Laut einer Verbandsumfrage des Arbeitgeberverbandes HessenChemie bewerten 65 Prozent der Unternehmen ihre derzeitige Wirtschaftslage schlechter als im Vorjahr. 58 Prozent erwarten für 2020 einen Rückgang ihrer Produktion, 52 Prozent sinkende Erträge. Auch wenn die Erwartungen für 2021 wieder etwas positiver ausfallen, wird eine Rückkehr auf das Vorkrisenniveau nicht vor 2022 erwartet.

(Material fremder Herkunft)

(** ** X10 *)

(** X10. When [gst_libde265_dec_get_buffer] falls back to the engine's
    allocator, no wrapper is left behind and the wrappers are those of
    before. If the fallback is taken after the wrapper was created (the
    mapping fails, the mapped frame is too small or not aligned), the
    wrapper is released before the default allocator is called: unmapped
    if it was mapped, the host frame and the buffer dropped, the memory
    freed. If it is taken before (a check fails or the allocation fails),
    the call of the default allocator is all that happens: in particular,
    where the host frame had been found, the reference to it that
    [GET_FRAME] returned is not given back by this function. *)
Theorem fallback_leaves_no_wrapper (bits : GstVideoFormat -> Z) (s : Bridge)
  (img : Z) (spec : de265_image_spec) (host : HostAnswers) :
  let s' := snd (gst_libde265_dec_get_buffer bits s img spec host) in
  let n := br_next s in
  br_refs s !! br_next s = None ->
  fst (gst_libde265_dec_get_buffer bits s img spec host) = false ->
  br_refs s' = br_refs s
  /\ match zero_copy_eligible bits spec host with
     | Some (frame, _, _, _) =>
         h_frame host = Some frame
         /\ br_log s'
            = br_log s
                ++ (if h_alloc_ok host then
                      (if h_map_ok host then [EvFrameMap n; EvFrameUnmap n]
                       else [])
                      ++ [EvCodecFrameUnref n frame;
                          EvBufferUnref n (h_output_buffer host); EvFree n]
                    else [])
                ++ [EvDefaultGetBuffer img]
     | None => br_log s' = br_log s ++ [EvDefaultGetBuffer img]
     end.
Proof.
  intros s' n Hfresh Hfail. subst s' n. revert Hfail.
  unfold gst_libde265_dec_get_buffer.
  destruct (zero_copy_eligible bits spec host)
    as [[[[frame width] height] format]|] eqn:E.
  2: { intros _. cbn [snd default_get_buffer br_refs br_log].
       split; reflexivity. }
  apply eligible_conditions in E. destruct E as (Hf & _).
  destruct (h_alloc_ok host); cbn [negb].
  2: { intros _. cbn [snd default_get_buffer br_refs br_log app].
       split; [reflexivity|]. split; [exact Hf|reflexivity]. }
  destruct (h_map_ok host); cbn [negb].
  2: { intros _.
       cbn [snd default_get_buffer gst_libde265_dec_release_frame_ref
            release_events br_refs br_next br_log
            ref_mapped ref_frame ref_buffer].
       split; [now apply delete_insert_id|].
       split; [exact Hf|]. now rewrite <- !app_assoc. }
  destruct (_ || _).
  { intros _.
    cbn [snd default_get_buffer gst_libde265_dec_release_frame_ref
         release_events br_refs br_next br_log
         ref_mapped ref_frame ref_buffer].
    split; [rewrite insert_insert_eq; now apply delete_insert_id|].
    split; [exact Hf|]. now rewrite <- !app_assoc. }
  match goal with
  | |- context [bind_planes ?pl spec host img ?ref ?ud] =>
      destruct (bind_planes pl spec host img ref ud) as [ok ud']
  end.
  destruct ok; [discriminate|]. intros _.
  cbn [snd default_get_buffer gst_libde265_dec_release_frame_ref
       release_events br_refs br_next br_log
       ref_mapped ref_frame ref_buffer].
  split; [rewrite insert_insert_eq; now apply delete_insert_id|].
  split; [exact Hf|]. now rewrite <- !app_assoc.
Qed.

„Die Pandemie ist eine der größten Bewährungsproben, die wir bisher erlebt haben“, betonte der Vorstandsvorsitzende des VCI Hessen Jochen Reutter (GSK Vaccines GmbH). Bei deren Bekämpfung nehmen insbesondere die hessischen Pharmaunternehmen mit der Impfstoffentwicklung und Produktion eine „Front-Runner-Position“ ein. Die Politik müsse hier dem dringlichen Impfstoff-Bedarf gerecht werden und Lösungen für die schnelle Genehmigung der Impfstoff-Produktion auch in neuen Anlagen schaffen.

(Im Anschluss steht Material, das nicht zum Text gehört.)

(** A computation that, when it throws, has left the watermark alone, and
    that is guarded. *)
Definition aborts_cleanly {A : Type} (c : M A) : Prop :=
  forall w r w', c w = (r, w') ->
    ((exists e, r = Throw e) -> lastsync_file w' = lastsync_file w)
    /\ exists d, trace w' = trace w ++ d /\ guarded r d.

(** [Q] admits every request that does not ask for the change log, and
    [K] every key but the one of the change log. *)
Definition lenient (Q : Request -> bool) (K : jsstring -> bool) : Prop :=
  (forall rq, is_changes_request rq = false -> Q rq = true)
  /\ (forall k, k <> js "recentchanges" -> K k = true).

(** Two values with the same properties, [query] apart. *)
Definition same_but_query (a b : Json) : Prop :=
  forall k, k <> js "query" -> prop_opt k a = prop_opt k b.

(** [w'] differs from [w] by the recording under [key] at most. *)
Definition quiet (key : jsstring) (w w' : World) : Prop :=
  trace w' = trace w
  /\ lastsync_file w' = lastsync_file w
  /\ forall k, k <> key -> map_get k (mock w') = map_get k (mock w).

(** [mock] holds under [key] a recording with the properties of [base],
    [query] apart. *)
Definition recorded (key : jsstring) (base : Json) (w : World) : Prop :=
  exists cur, map_get key (mock w) = Some cur /\ same_but_query cur base.

(** The request of the turn of the fetcher's loop that follows
    [continuation]. *)
Definition page_request (url : jsstring) (opt : Opt)
           (continuation : JsMap Json) : Request :=
  request_of url
    (with_params opt
       (spread (spread [(js "action", JStr (js "query"))] (o_params opt))
               continuation)).

(** The exchanges of a fetch that is answered with the pages [pgs]: the
    request after a page carries the entries of its [continue]. *)
Fixpoint page_exchanges (url : jsstring) (opt : Opt)
         (continuation : JsMap Json) (pgs : list Json)
  : list (Request * Reply) :=
  match pgs with
  | [] => []
  | data :: rest =>
      (page_request url opt continuation, Response data)
      :: page_exchanges url opt (continue_entries data) rest
  end.

(** The wiki answers the successive requests of a fetch with the pages
    [pgs]: every page but the last announces a continuation. *)
Fixpoint serves (server : list (Request * Reply) -> Request -> Reply)
         (url : jsstring) (opt : Opt) (history : list (Request * Reply))
         (continuation : JsMap Json) (pgs : list Json) : Prop :=
  match pgs with
  | [] => False
  | data :: rest =>
      server history (page_request url opt continuation) = Response data
      /\ match rest with
         | [] => continues data = false
         | _ :: _ =>
             continues data = true
             /\ serves server url opt
                       (history ++ [(page_request url opt continuation,
                                     Response data)])
                       (continue_entries data) rest
         end
  end.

Zukunftsthemen weiterhin angehen

Die Chemieverbände Hessen fordern von der Politik die relevanten Zukunftsthemen nicht aus den Augen zu verlieren. Der Klimaschutz sei für sie ein essenzielles Thema, so Reutter. „Europa mit dem Green Deal bis 2050 klimaneutral aufzustellen kann gelingen, allerdings nur mit einer Stabilisierung der Strompreise und ausreichenden Kapazitäten bei der nachhaltigen Energieproduktion.“ Ferner sei der Emissionshandel das geeignete Instrument, um den CO2-Ausstoß zu begrenzen.

Die von den Chemieverbänden seit langer Zeit geforderte Unternehmenssteuerreform muss jetzt kommen und die bestehende Belastung von 31 Prozent auf 25 Prozent absenken. Nur so kann der Standort im internationalen Vergleich wettbewerbsfähig bleiben.

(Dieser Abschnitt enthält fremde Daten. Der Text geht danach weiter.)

(** * rag-agent: the retrieval-augmented answer loop

    A shallow embedding of the decision logic of the repository's
    [app/vectorstore.py], [app/rag.py] and [app/agentic_rag.py], and the
    properties of it that the specification states.

    Conventions of the embedding.
    - A Python call that may raise is a value of [outcome]: [Returns v] or
      [Raises msg].  [try ... except Exception] is [try_except].
    - External services (the Chroma index, the embedding and generation
      backends, [json.loads]) are oracles: fields of a record, quantified
      over in every theorem, so nothing is assumed about what they answer.
    - Relevance scores are Python floats that are only ever compared; they
      are modelled by the rationals they denote ([Q], finite values).
    - Strings are byte strings, so [len] and slicing count bytes where
      Python counts code points. *)

From Stdlib Require Import QArith.
From stdpp Require Import base option list strings gmap pretty.

Open Scope Z_scope.
Open Scope string_scope.
Set Warnings "-register-all".

(** ** Python outcomes *)

Inductive outcome (A : Type) : Type :=
  | Returns (a : A)
  | Raises (msg : string).
Arguments Returns {A} a.
Arguments Raises {A} msg.

#[global] Instance outcome_ret : MRet outcome := fun A a => Returns a.
#[global] Instance outcome_bind : MBind outcome := fun A B k m =>
  match m with
  | Returns a => k a
  | Raises msg => Raises msg
  end.

#[global] Instance outcome_fmap : FMap outcome := fun A B f m =>
  match m with
  | Returns a => Returns (f a)
  | Raises msg => Raises msg
  end.

(** [try: body except Exception as e: handler e] *)
Definition try_except {A} (body : outcome A) (handler : string -> outcome A) : outcome A :=
  match body with
  | Returns a => Returns a
  | Raises msg => handler msg
  end.

Definition returned {A} (o : outcome A) : bool :=
  match o with
  | Returns _ => true
  | Raises _ => false
  end.

(** [s[:n]] on a string. *)
Definition str_take (n : nat) (s : string) : string := String.substring 0 n s.

(** A LangChain [Document]: the text of a chunk and its metadata dict. *)
Record Document : Type := {
  page_content : string;
  metadata : gmap string string;
}.

(** ** app/vectorstore.py *)

Module Vectorstore.

(** The embedding client ([OpenAIEmbeddings]): a network call that may raise. *)
Record Embeddings : Type := {
  embed_query : string -> outcome (list Q);
}.

(** The Chroma client, as far as this module calls it. *)
Record Chroma : Type := {
  similarity_search_with_score : string -> Z -> outcome (list (Document * Q));
  max_marginal_relevance_search : string -> Z -> Z -> Q -> outcome (list Document);
  collection_count : outcome Z;
}.

(** What the module reads from outside: [get_embeddings()], whether
    [chroma.sqlite3] exists under the persist directory, and the [Chroma(...)]
    constructor.  [get_chroma_dir()] only creates the data directory and is
    taken to succeed. *)
Record Env : Type := {
  get_embeddings : outcome Embeddings;
  chroma_sqlite3_exists : bool;
  Chroma_open : Embeddings -> outcome Chroma;
}.

(** The module-level globals [_vectorstore] and [_is_ready]. *)
Record Globals : Type := {
  _vectorstore : option Chroma;
  _is_ready : bool;
}.

Definition not_loaded : Globals := {| _vectorstore := None; _is_ready := false |}.

(** [get_vectorstore]: returns the cached instance, or tries to load the
    persisted index; every failure inside the [try] leaves both globals
    reset. *)
Definition get_vectorstore (env : Env) (g : Globals) : Globals * option Chroma :=
  match _vectorstore g with
  | Some vs => (g, Some vs)
  | None =>
      let loaded :=
        embeddings ← get_embeddings env;
        if chroma_sqlite3_exists env then
          vs ← Chroma_open env embeddings;
          _ ← collection_count vs;
          mret {| _vectorstore := Some vs; _is_ready := true |}
        else
          mret not_loaded in
      let g' := match loaded with
                | Returns g' => g'
                | Raises _ => not_loaded
                end in
      (g', _vectorstore g')
  end.

(** [search_similar(query, k)] *)
Definition search_similar (env : Env) (g : Globals) (query : string) (k : Z)
  : Globals * outcome (list (Document * Q)) :=
  let '(g', vs) := get_vectorstore env g in
  match vs with
  | None => (g', Returns [])
  | Some vs =>
      (g', try_except
             (results ← similarity_search_with_score vs query k;
              mret results)
             (fun _ => Returns []))
  end.

(** The neutral score given to a selected document whose score cannot be
    looked up ([score = 0.5]). *)
Definition default_score : Q := 1 # 2.

(** The body of the [for doc in docs] loop of [search_mmr]: a similarity
    lookup on the first 200 characters of the document, under a bare
    [except]. *)
Definition rescore (vs : Chroma) (doc : Document) : Q :=
  match similarity_search_with_score vs (str_take 200 (page_content doc)) 1 with
  | Returns ((_, score) :: _) => score
  | Returns [] => default_score
  | Raises _ => default_score
  end.

(** [search_mmr(query, k, fetch_k, lambda_mult)] *)
Definition search_mmr (env : Env) (g : Globals) (query : string)
    (k fetch_k : Z) (lambda_mult : Q) : Globals * outcome (list (Document * Q)) :=
  let '(g', vs) := get_vectorstore env g in
  match vs with
  | None => (g', Returns [])
  | Some vs =>
      (g', try_except
             (docs ← max_marginal_relevance_search vs query k fetch_k lambda_mult;
              results ←
                match docs with
                | [] => mret []
                | _ :: _ =>
                    embeddings ← get_embeddings env;
                    _ ← embed_query embeddings query;
                    mret (map (fun doc => (doc, rescore vs doc)) docs)
                end;
              mret results)
             (fun _ => Returns []))
  end.

(** [is_vectorstore_ready()] *)
Definition is_vectorstore_ready (env : Env) (g : Globals) : Globals * bool :=
  if _is_ready g then (g, true)
  else let g' := (get_vectorstore env g).1 in (g', _is_ready g').

(** The secondary lookup for [doc] gives no score: it raises or returns no
    result. *)
Definition rederivation_fails (vs : Chroma) (doc : Document) : Prop :=
  (exists msg, similarity_search_with_score vs (str_take 200 (page_content doc)) 1 = Raises msg)
  \/ similarity_search_with_score vs (str_take 200 (page_content doc)) 1 = Returns [].

End Vectorstore.

(** ** app/schemas.py and app/utils.py *)

Inductive ConfidenceLevel : Type := HIGH | MEDIUM | LOW.
Inductive RetrievalMode : Type := SIMILARITY | MMR.
Inductive AnswerMode : Type := STRICT | BALANCED | CREATIVE.

#[global] Instance ConfidenceLevel_eq_dec : EqDecision ConfidenceLevel.
Proof. solve_decision. Defined.
#[global] Instance RetrievalMode_eq_dec : EqDecision RetrievalMode.
Proof. solve_decision. Defined.
#[global] Instance AnswerMode_eq_dec : EqDecision AnswerMode.
Proof. solve_decision. Defined.

(** [ConfidenceLevel.value] *)
Definition ConfidenceLevel_value (c : ConfidenceLevel) : string :=
  match c with
  | HIGH => "high"
  | MEDIUM => "medium"
  | LOW => "low"
  end.

(** The part of [get_rag_config()] that the answer loop reads. *)
Record RagConfig : Type := {
  min_score : Q;
  min_sources : Z;
  mmr_lambda : Q;
}.

(** [get_rag_config()] with no environment variable set. *)
Definition default_rag_config : RagConfig :=
  {| min_score := 1 # 4; min_sources := 1; mmr_lambda := 1 # 2 |}.

(** [truncate_text(text, max_length)] *)
Definition truncate_text (text : string) (max_length : nat) : string :=
  if decide (String.length text <= max_length)%nat then text
  else str_take max_length text +:+ "...".

(** One entry of a response's [sources] list. *)
Record SourceInfo : Type := {
  source : string;
  chunk_id : string;
  snippet : string;
  score : Q;
  rank_before : Z;
  rank_after : Z;
}.

Definition nl : string := String (Ascii.ascii_of_nat 10) EmptyString.
Definition dquote : string := String (Ascii.ascii_of_nat 34) EmptyString.

(** [sep.join(parts)] *)
Fixpoint str_join (sep : string) (parts : list string) : string :=
  match parts with
  | [] => ""
  | [p] => p
  | p :: rest => p +:+ sep +:+ str_join sep rest
  end.

(** [enumerate(l, start)] *)
Fixpoint enumerate {A} (start : Z) (l : list A) : list (Z * A) :=
  match l with
  | [] => []
  | x :: rest => (start, x) :: enumerate (start + 1) rest
  end.

(** Comparison of two finite floats. *)
Definition Qlt_bool (a b : Q) : bool := negb (Qle_bool b a).
Definition Qge_bool (a b : Q) : bool := Qle_bool b a.

(** The doubles that the literals [0.7] and [0.4] denote. *)
Definition float_0_7 : Q := 3152519739159347 # 4503599627370496.
Definition float_0_4 : Q := 3602879701896397 # 9007199254740992.
(** The double that [0.8] denotes. *)
Definition float_0_8 : Q := 3602879701896397 # 4503599627370496.

(** ** app/rag.py *)

Module Rag.

(** The system prompt templates, by name. *)
Inductive Template : Type :=
  | RAG_STRICT_TEMPLATE
  | RAG_BALANCED_TEMPLATE
  | RAG_CREATIVE_TEMPLATE.

(** [get_prompt_template(answer_mode)] *)
Definition get_prompt_template (answer_mode : AnswerMode) : Template :=
  match answer_mode with
  | STRICT => RAG_STRICT_TEMPLATE
  | BALANCED => RAG_BALANCED_TEMPLATE
  | CREATIVE => RAG_CREATIVE_TEMPLATE
  end.

(** What [rag_query] calls outside this module and [vectorstore.py]:
    float formatting and rounding, the id generator, the configuration, the
    user-preference provider, the generation chain
    ([prompt | llm | StrOutputParser()], which raises when [get_llm()] or the
    backend call does), the token stream (the tokens yielded, then the
    exception that ended it, if any) and the two writers. *)
Record Services : Type := {
  format_3f : Q -> string;
  round3 : Q -> Q;
  generate_message_id : string;
  get_rag_config : RagConfig;
  get_profile_prompt : string -> string;
  chain_invoke : Template -> string -> string -> string -> outcome string;
  stream_chat_completion : Template -> string -> string -> string -> list string * option string;
  save_answer_to_file : string -> list SourceInfo -> option string -> outcome string;
  save_answer_as_markdown :
    string -> string -> list SourceInfo -> string -> string -> string -> option (string * string);
}.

Rechtsanspruch auf Homeoffice ist überflüssig und schädlich

Mobiles Arbeiten habe sich in der Pandemie als relevantes und funktionierendes Instrument erwiesen, „ein gesetzlicher Anspruch auf Homeoffice geht aber komplett an der betrieblichen Praxis vorbei und wir lehnen dies daher entschieden ab!“, so Coenenberg. Anstatt über eine bürokratische Regelung nachzudenken, müsse man vielmehr das Arbeitszeitgesetz modernisieren und flexibler gestalten.

Darüber hinaus sollten die Sozialabgaben auch über 2021 hinaus auf maximal 40 Prozent begrenzt werden, „denn steigende Lohnzusatzkosten verteuern die Arbeit und gefährden die Wettbewerbsfähigkeit“, so Coenenberg abschließend.